True, but today's trucks last a lot longer than those of the early 90's so that saying is starting to lose its bearing as well. :salute:


----------



## BlueRam2500

They had to up the towing capacity on the Ram trucks to compete with the new Ford and Dmax. Diesel Power just did a comparison of the trucks and couldn't include the Ram because it was not rated for that much weight. I have also heard rumors of an 8 speed auto behind the 6.7, and if that comes true I am buying one. Gotta start saving my pennies!


----------



## nymustang50

Ford still holds the record for most HP/TQ with there 6.7 
Dodge has the second highest TQ
And Chevy has more HP than the Dodge but less TQ than it.

BTW the Dodge and Ford bumped up in numbers with just a reflash of there computers issued by the factory. So no mechanical differences just a reflash.


----------



## plowguy43

nymustang50;1245500 said:


> Ford still holds the record for most HP/TQ with there 6.7
> Dodge has the second highest TQ
> And Chevy has more HP than the Dodge but less TQ than it.
> 
> BTW the Dodge and Ford bumped up in numbers with just a reflash of there computers issued by the factory. So no mechanical differences just a reflash.


There are mechanical difference's to handle the power and raise the towing #'s - different rear end and torque converter for the transmission.


----------



## nymustang50

plowguy43;1245552 said:


> There are mechanical difference's to handle the power and raise the towing #'s - different rear end and torque converter for the transmission.


http://www.turbodieselregister.com/...d-tow-ratings-at-Chicago-Auto-Show/Page1.html

Yes I was wrong that that was all they changed but they didnt really change much.. Plus the motors are exactly the same.



> First they made a minor change to the torque converter. The rest of the transmission is a 100% carry over. They have added a power steering cooler and also a water to oil cooler for the transmission which mounts on the side of the block. Also the rear differential has new rear-axle pinion, new helical gears, upgraded bearings and a heat-dissipating, finned aluminum differential cover. Thanks to these changes they have increased the Gross Combined Weight Rating to 30,000 lbs and a segment leading 22,700 lb maximum trailer tow rating.


----------



## ProSeasons

BlueRam2500;1245463 said:


> They had to up the towing capacity on the Ram trucks to compete with the new Ford and Dmax. Diesel Power just did a comparison of the trucks and couldn't include the Ram because it was not rated for that much weight. I have also heard rumors of an 8 speed auto behind the 6.7, and if that comes true I am buying one. Gotta start saving my pennies!


Yeah. I saw that. Diesel Power basically just cussed Dodge out. "Uhh, it's supposed to be the Big THREE!"
Eight speed with a Gear Vendors? Sixteen speeds rollin'!
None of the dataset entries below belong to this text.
(* ===== verification/NodePath.v ===== *)
(** * POSIX paths

    The functions of [node:path] (POSIX flavour) the modelled code uses, on top of
    the lexical normalisation of [ReadOnlyAccess]. *)
From S2P Require Import Prelude JsText ReadOnlyAccess.

Definition sep : str := js "/".
Definition isAbsolute (path : str) : bool := startsWith path sep.

(** One segment of [normalizeString]; a relative path keeps the [..] that lead out of it. *)
Definition normalize_step (allowAboveRoot : bool) (resolved : list str) (segment : str) : list str :=
  if str_eqb segment [] || str_eqb segment (js ".") then resolved
  else if str_eqb segment (js "..") then
    match head (reverse resolved) with
    | Some l => if str_eqb l (js "..") then (if allowAboveRoot then resolved ++ [segment] else resolved)
                else take (length resolved - 1) resolved
    | None => if allowAboveRoot then [segment] else []
    end
  else resolved ++ [segment].
Definition normalize_segments (allowAboveRoot : bool) (path : str) : list str :=
  fold_left (normalize_step allowAboveRoot) (split_on (chr "/") path) [].

(** [path.normalize]: an absolute path stays absolute, a final separator is kept. *)
Definition normalize (path : str) : str :=
  if str_eqb path [] then js "."
  else
    let absolute := isAbsolute path in
    let text := join sep (normalize_segments (negb absolute) path) in
    let trailing := endsWith path sep in
    match text with
    | [] => if absolute then sep else if trailing then js "./" else js "."
    | _ => (if absolute then sep else []) ++ text ++ (if trailing then sep else [])
    end.
Definition path_join (parts : list str) : str :=
  let kept := filter (λ p : str, p ≠ []) parts in
  normalize (join sep kept).

(** [path.resolve(path)]; [processCwd] is [process.cwd()], an absolute path. *)
Definition resolve (processCwd path : str) : str :=
  let full := if isAbsolute path then path else processCwd ++ sep ++ path in
  sep ++ join sep (normalizedSegments full).

(** [path.dirname] and [path.basename] of a path without a final separator. *)
Definition dirname (path : str) : str :=
  match lastIndexOf (chr "/") path with
  | None => js "."
  | Some O => sep
  | Some i => take i path
  end.
Definition basename (path : str) : str :=
  match lastIndexOf (chr "/") path with
  | None => path
  | Some i => drop (S i) path
  end.

Lemma lastIndexOf_Some c s i : lastIndexOf c s = Some i → s !! i = Some c ∧ c ∉ drop (S i) s.
Proof.
  revert i. induction s as [|d s IH]; intros i; simpl; [done|].
  destruct (lastIndexOf c s) as [j|] eqn:Hj.
  - intros [= <-]. destruct (IH j eq_refl). by split.
  - destruct (N.eqb_spec d c) as [->|]; [|done]. intros [= <-]. simpl. split; [done|].
    clear -Hj. rewrite drop_0. induction s as [|d s IH]; [set_solver|]. simpl in Hj.
    destruct (lastIndexOf c s) eqn:Hs; [done|]. destruct (N.eqb_spec d c) as [|Hne]; [done|].
    specialize (IH eq_refl). rewrite not_elem_of_cons. by split.
Qed.

Lemma startsWith_nil s : startsWith s [] = true.
Proof. by destruct s. Qed.
Lemma isAbsolute_slash rest : isAbsolute (chr "/" :: rest) = true.
Proof. exact (startsWith_nil rest). Qed.
Lemma isAbsolute_inv path : isAbsolute path = true → ∃ rest, path = chr "/" :: rest.
Proof.
  unfold isAbsolute. change sep with [chr "/"]. destruct path as [|c rest]; [done|]. cbn [startsWith].
  destruct (N.eqb_spec c (chr "/")) as [->|]; [by exists rest|done].
Qed.

Lemma absolute_has_separator rest : lastIndexOf (chr "/") (chr "/" :: rest) ≠ None.
Proof. cbn [lastIndexOf]. by destruct (lastIndexOf (chr "/") rest); rewrite ?N.eqb_refl. Qed.

(** The parent of an absolute path that is not its own parent is shorter. *)
Lemma dirname_shorter path : isAbsolute path = true → dirname path ≠ path → length (dirname path) < length path.
Proof.
  unfold dirname. intros [rest ->]%isAbsolute_inv Hne.
  destruct (lastIndexOf (chr "/") (chr "/" :: rest)) as [[|i]|] eqn:Hi.
  - destruct rest; [done|]. change (length sep) with 1. cbn [length]. lia.
  - apply lastIndexOf_Some in Hi as [Hi _]. apply lookup_lt_Some in Hi. rewrite length_take. lia.
  - by apply absolute_has_separator in Hi.
Qed.

Lemma dirname_absolute path : isAbsolute path = true → isAbsolute (dirname path) = true.
Proof.
  unfold dirname. intros [rest ->]%isAbsolute_inv.
  destruct (lastIndexOf (chr "/") (chr "/" :: rest)) as [[|i]|] eqn:Hi; [done|apply isAbsolute_slash|].
  by apply absolute_has_separator in Hi.
Qed.

Lemma resolve_absolute p path : isAbsolute (resolve p path) = true.
Proof. apply isAbsolute_slash. Qed.
Lemma directory_loop_confined scope options first bases : bases ≠ [] → ∀ n l directories i,
  length l ≤ n → confined scope directories →
  directory_loop realpathNative processCwd scope options first bases directories l = Some i →
  confined scope (inv_bases i).
Proof.
  intros Hne n. induction n as [|n IH]; intros [|w l] ds i Hlen Hds; simpl in Hlen; try lia;
    cbn [directory_loop]; try (by intros [= <-]).
  destruct (startsWith w (js "-")); cbn [negb]; [|by intros [= <-]].
  assert (Hpush : ∀ name v, mem_str name options && resolvedInside v [worktreeRoot scope] bases = true →
    confined scope (ds ++ [launcherDirectory realpathNative processCwd v bases])).
  { intros name v [_ Hv]%andb_true_iff. by apply confined_snoc. }
  destruct (splitOption w) as [name [v|]].
  - case_match; [|done]. apply IH; [lia|eauto].
  - destruct l as [|v l]; [done|]. simpl in Hlen. case_match; [|done]. apply IH; [lia|eauto].
Qed.

Lemma launcher_confined scope prog launcher i i' :
  launcherOf realpathNative processCwd prog = Some launcher →
  confined scope (inv_bases i) → launcher i scope = Some i' → confined scope (inv_bases i').
Proof.
  assert (Hdir : ∀ options j, confined scope (inv_bases i) →
    stripDirectoryOptions realpathNative processCwd i scope options = Some j → confined scope (inv_bases j)).
  { intros options j Hc. unfold stripDirectoryOptions. destruct (inv_words i); [done|].
    eapply directory_loop_confined; [apply Hc|done|done]. }
  unfold launcherOf. intros Hl Hc Hi. repeat case_match; simplify_eq; [| |by eapply Hdir].
  - revert Hi. unfold stripUv. repeat case_match; try done. eapply uv_loop_confined; [apply Hc|done|done].
  - revert Hi. unfold stripPnpm. destruct (stripDirectoryOptions _ _ i scope _) as [st|] eqn:Hst; [|done].
    apply Hdir in Hst; [|done]. repeat case_match; intros [= <-]; done.
Qed.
I'm at a 1000 pound feet and the only thing I've broken is a stock front spring and a replacement. Been at 1000 since 2002.


----------



## plowguy43

ProSeasons;1250598 said:


> Yeah. I saw that. Diesel Power basically just cussed Dodge out. "Uhh, it's supposed to be the Big THREE!"
> Eight speed with a Gear Vendors? Sixteen speeds rollin'!
> 
> I'm at a 1000 pound feet and the only thing I've broken is a stock front spring and a replacement. Been at 1000 since 2002.


Thats awesome! I'm assuming you have a built tranny? Have you ran it to see what times it will run at the strip? That really is impressive, I've always wanted built diesel.


----------



## Mopard

I was really hoping Dodge/Cummins would be the ones to get away from this stupid "horsepower/tq war" and start concentrating on MPG!!


----------



## NYH1

Mopard, that's a [email protected] @$$ truck you have there! I really want to start a part time landscaping/plowing/driveway sealing business within the next year or so and grow it into a full time business as I go. Once or if I get going good, I'd like to get a '08 or newer Ram 2500 Reg. Cab 4x4. A simple ST model would be fine, it's just going to be a work truck. Depending on how heavy my trailer will be will determine whether I go Hemi or CTD. If I go with my 14'x8' trailer and maybe enclose it, my max trailer weight will be under 4K lbs. fully loaded so a Hemi truck would be fine. Anything heavier then that I might consider a CTD, mainly because I'll be towing the trailer 90% of the time I drive the truck. 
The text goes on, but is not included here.